> Task:
Only lines containing "congruence" are wanted from the data below. Copy those lines.

> Given records:
□ □ □ □

(** the wait timer is not cancelled when its wait ends.  If it expires after the
    thread was woken and before the thread runs, the thread's wait result is
    overwritten by the time-out, and the thread is on the work queue twice. *)
Theorem timeout_overrides_wakeup t x q e i d cont r s :
  kept s -> threads s !! t = Some x -> t_waitq x = None -> is_Some (waitqs s !! q) -> waiters s q e = [] -> timer_idle x -> d <> 0 ->
  wp (sleep t q e i d cont ;;; kr <- waitq_wakeup64_one q e r ;; timer_fires t ;;; ret kr)
    (fun kr s' => kr = KERN_SUCCESS /\ kept s' /\ workq s' = workq s ++ [t; t] /\
       exists y, threads s' !! t = Some y /\ t_wait_result y = THREAD_TIMED_OUT) s.
Proof.
  intros K Ex Hx Eq Hnone Hidle Hd. destruct (asleep_fields q e d cont x) as (_ & _ & Hs & Hr & Hst & _).
  destruct (asleep_timer q e d cont x Hd Hidle) as (T1 & T2 & T3).
  apply wp_bind. eapply wp_sleep_alone; [done..|]. intros s1 K1 E1 Hq1 Hw1 Hs1.
  apply wp_bind. eapply wp_wake_sleeper; [done|done|by apply Hs1|by eapply only_at_here|]. rewrite Hs, Hq1. intros s2 K2 E2 Hq2 _ _.
  apply wp_bind. eapply wp_fire_waiting; [done|exact E2|done..|]. intros s3 y K3 E3 Hy _ _ _ Hq3 _. wq_go. split_and!; [done|done| |eauto].
  rewrite Hq3, Hq2. cbn. rewrite Hs. by rewrite <- app_assoc.
Qed.
Lemma asleep_untimed q e cont x : let y := asleep q e 0 cont x in
  t_wait_timer y = t_wait_timer x /\ t_wait_timer_active y = t_wait_timer_active x /\ t_wait_timer_is_set y = t_wait_timer_is_set x.
Proof. cbv zeta. unfold asleep. by destruct (suspended_fields cont (parked_at q e 0 x)) as (_ & _ & _ & _ & _ & -> & -> & -> & _). Qed.
(** the timer of a wait that was woken in time ends the next wait of the thread,
    even though that one has no deadline: the thread is timed out. *)
Theorem stale_timer_ends_next_wait t x q e i d cont r q' e' s :
  kept s -> threads s !! t = Some x -> t_waitq x = None -> is_Some (waitqs s !! q) -> is_Some (waitqs s !! q') ->
  waiters s q e = [] -> waiters s q' e' = [] -> timer_idle x -> d <> 0 -> workq s = [] ->
  wp (sleep t q e i d cont ;;; kr <- waitq_wakeup64_one q e r ;; w <- worker ;; sleep t q' e' i 0 cont ;;; timer_fires t ;;; w' <- worker ;; ret (kr, w, w'))
    (fun '(kr, w, w') _ => kr = KERN_SUCCESS /\ w = Some (t, r) /\ w' = Some (t, THREAD_TIMED_OUT)) s.
Proof.
  intros K Ex Hx Eq Eq' Hnone Hnone' Hidle Hd Hwq. destruct (asleep_fields q e d cont x) as (_ & _ & Hs & Hr & Hst & _).
  destruct (asleep_timer q e d cont x Hd Hidle) as (T1 & T2 & T3).
  apply wp_bind. eapply wp_sleep_alone; [done..|]. set (y1 := asleep q e d cont x) in *. clearbody y1. intros s1 K1 E1 Hq1 Hw1 Hs1.
  apply wp_bind. eapply wp_wake_sleeper; [done|done|by apply Hs1|by eapply only_at_here|]. rewrite Hs, Hq1, Hwq. intros s2 K2 E2 Hq2 Hw2 Hs2.
  apply wp_bind. eapply wp_run_sleeper; [done..|]. intros s3 K3 E3 Hq3 Hw3 Hs3.
  destruct (awake_fields r y1) as (Hx3 & Ht3 & Ha3 & Hi3). set (x3 := awake (result_is r (off y1))) in *. clearbody x3.
  assert (Hn3 : waiters s3 q' e' = []) by (rewrite Hw3, Hw2; case_decide; [done|]; rewrite Hw1; by case_decide).
  destruct (asleep_fields q' e' 0 cont x3) as (_ & _ & Hs4 & Hr4 & Hst4 & _). destruct (asleep_untimed q' e' cont x3) as (Ht4 & Ha4 & Hi4).
  apply wp_bind. eapply wp_sleep_alone; [done|exact E3|done|by apply Hs3, Hs2, Hs1|done|]. set (y4 := asleep q' e' 0 cont x3) in *. clearbody y4. intros s4 K4 E4 Hq4 _ _.
  apply wp_bind. eapply wp_fire_waiting; [done|exact E4|by rewrite Ht4, Ht3|by rewrite Ha4, Ha3|by rewrite Hi4, Hi3|done|].
  rewrite Hs4, Hr4, Hq4, Hq3. intros s5 y K5 E5 Hy Hsy Hry _ Hq5 _.
  apply wp_bind. eapply wp_run_sleeper; [done..|]. intros s6 _ _ _ _ _. wq_go. by rewrite Hy.
Qed.

(** ** A wake-up by name on an ordinary queue *)

(** Taking a lock that is held. *)
Lemma lock_spins {A} q w (k : unit -> MW T A) s : waitqs s !! q = Some w -> waitq_locked w = true -> bind (waitq_lock q) k s = Hang.
Proof. intros Ew Hl. unfold waitq_lock, bind. rewrite (run_to (waitq_deref q) s w s) by (by eapply wp_waitq_deref). by rewrite Hl. Qed.
Lemma select_spins q wq w e n s : waitqs s !! q = Some wq -> waitq_irq wq = false -> waitqs s !! waitq_get_safeq q = Some w -> waitq_locked w = true -> do_waitq_select_n_locked q e n s = Hang.
Proof.
  intros Eq Ei Ew Hl. unfold do_waitq_select_n_locked. rewrite (bind_ret _ _ s wq s) by (apply run_to; by eapply wp_waitq_deref). cbv beta zeta.
  unfold safeq_of. rewrite Ei. by eapply lock_spins.
Qed.
Lemma wakeup_spins q wq w e r s :
  waitqs s !! q = Some wq -> waitq_isvalid wq = true -> waitq_irq wq = false -> waitq_locked wq = false -> q <> waitq_get_safeq q ->
  waitqs s !! waitq_get_safeq q = Some w -> waitq_locked w = true -> waitq_wakeup64_one q e r s = Hang.
Proof.
  intros Eq Hv Ei Hq Hne Ew Hl. unfold waitq_wakeup64_one, waitq_valid.
  rewrite (bind_ret _ _ s tt s) by (apply run_to; wq_go; by apply wp_ensure).
  rewrite (bind_ret _ _ s tt (on_queue q (qlock true) s)) by (apply run_to; by eapply wp_waitq_lock).
  unfold waitq_wakeup64_one_locked, waitq_select_one_locked, bind at 1 2. rewrite (select_spins q (qlock true wq) w); [done|look|done|look|done].
Qed.
(** C23: [waitq_wakeup64_thread] takes a thread off the ordinary queue where it waits and succeeds,
    but leaves the global queue behind that queue locked: the next wake-up on the queue,
    whatever its event, never returns. *)
Theorem named_wakeup_keeps_lock t x q wq e r s :
  kept s -> threads s !! t = Some x -> t_waitq x = Some q -> t_wait_event x = e -> waitqs s !! q = Some wq -> waitq_irq wq = false ->
  exists s', waitq_wakeup64_thread q e t r s = Ret KERN_SUCCESS s' /\ forall e' r', waitq_wakeup64_one q e' r' s' = Hang.
Proof.
  intros K Ex Hx He Eq Ei. pose proof (kept_wf _ K) as W. pose proof (unlocked_threads _ _ _ _ W Ex) as Hl.
  destruct (wf_global _ _ _ W (waitq_get_safeq q) (safeq_global q)) as (w & Ew & Hi). assert (Hne : q <> waitq_get_safeq q) by congruence.
  assert (wp (waitq_wakeup64_thread q e t r) (fun kr s' => kr = KERN_SUCCESS /\ exists v w',
    waitqs s' !! q = Some v /\ (waitq_isvalid v = true /\ waitq_irq v = false /\ waitq_locked v = false) /\ waitqs s' !! waitq_get_safeq q = Some w' /\ waitq_locked w' = true) s) as Hrun.
  { unfold waitq_wakeup64_thread. eapply wp_valid; [done..|]. eapply wp_enter; [done..|]. intros _. unfold waitq_select_thread_locked. wq_go. cbv zeta.
    unfold safeq_of. cbn. rewrite Ei. cbn [negb]. wq_go. eapply wp_waitq_lock; [look|by eapply unlocked_queues|]. wq_go. eapply wp_thread_lock; [look|done|]. wq_go.
    cbn. rewrite Hx, He, bool_decide_true, Z.eqb_refl by done. unfold waitq_thread_remove, thread_clear_waitq_state. cbn [andb]. wq_go.
    destruct (waitq_empty _); wq_go; (eapply wp_waitq_unlock; [look|done|]; change (KERN_SUCCESS =? KERN_SUCCESS) with true; cbv iota; wq_go; eapply wp_thread_go; [look|]; wq_go; eapply wp_thread_unlock; [look|done|]; wq_go; split; [done|]; eexists _, _; split_and!; [look|exact (wf_valid _ _ _ W _ _ Eq)|done|done|look|done]). }
  destruct (proj1 (wp_run _ _ _) Hrun) as (kr & s' & E & -> & v & w' & Ev & (Hv & Hvi & Hvl) & Ew' & Hw'). exists s'. split; [done|]. intros e' r'. by eapply wakeup_spins.
Qed.

(** ** The start: nobody waits *)
Record booted (s : st) : Prop := {
  boot_global q : (q < g_num_waitqs)%nat -> is_Some (waitqs s !! q);
  boot_irq : map_Forall (fun q w => (q < g_num_waitqs)%nat -> waitq_irq w = true) (waitqs s);
  boot_queues : map_Forall (fun _ w => waitq_isvalid w = true /\ waitq_queue w = [] /\ waitq_locked w = false) (waitqs s);
  boot_threads : map_Forall (fun _ x => t_waitq x = None /\ t_locked x = false /\ t_suspended x = false) (threads s);
  boot_work : workq s = [];
}.
Lemma booted_settled s : booted s -> settled s.
Proof.
  intros [Hg Hi Hq Ht Hw].
  assert (Hno : forall t sq, ~ waits_at s t sq) by (intros t sq (x & q & wq & Ex & Eq & _); destruct (Ht t x Ex) as [? _]; congruence).
  split; [|intros t x Ex Hs; destruct (Ht t x Ex) as (_ & _ & ?); congruence]. split; [|intros t; rewrite Hw; by intros ?%elem_of_nil]. constructor.
  - intros q Hq'. destruct (Hg q Hq') as [w E]. exists w. split; [done|by apply (Hi q w E)].
  - intros q w E. by apply (Hq q w E).
  - intros sq w t E. destruct (Hq sq w E) as (_ & -> & _). split; [by intros ?%elem_of_nil|]. intros Ha. by destruct (Hno t sq).
  - intros sq w E. destruct (Hq sq w E) as (_ & -> & _). constructor.
  - intros t x q Ex Eq. destruct (Ht t x Ex) as [? _]. congruence.
  - intros sq w t _ E. destruct (Hq sq w E) as (_ & -> & _). by intros ?%elem_of_nil.
  - intros q w E. by destruct (Hq q w E) as (_ & _ & ->).
  - intros t x Ex. by destruct (Ht t x Ex) as (_ & -> & _).
Qed.
End WaitRuns.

□ □ □ □

> Solution to the exercise:
  destruct (wf_global _ _ _ W (waitq_get_safeq q) (safeq_global q)) as (w & Ew & Hi). assert (Hne : q <> waitq_get_safeq q) by congruence.
  assert (Hno : forall t sq, ~ waits_at s t sq) by (intros t sq (x & q & wq & Ex & Eq & _); destruct (Ht t x Ex) as [? _]; congruence).
  split; [|intros t x Ex Hs; destruct (Ht t x Ex) as (_ & _ & ?); congruence]. split; [|intros t; rewrite Hw; by intros ?%elem_of_nil]. constructor.
  - intros t x q Ex Eq. destruct (Ht t x Ex) as [? _]. congruence.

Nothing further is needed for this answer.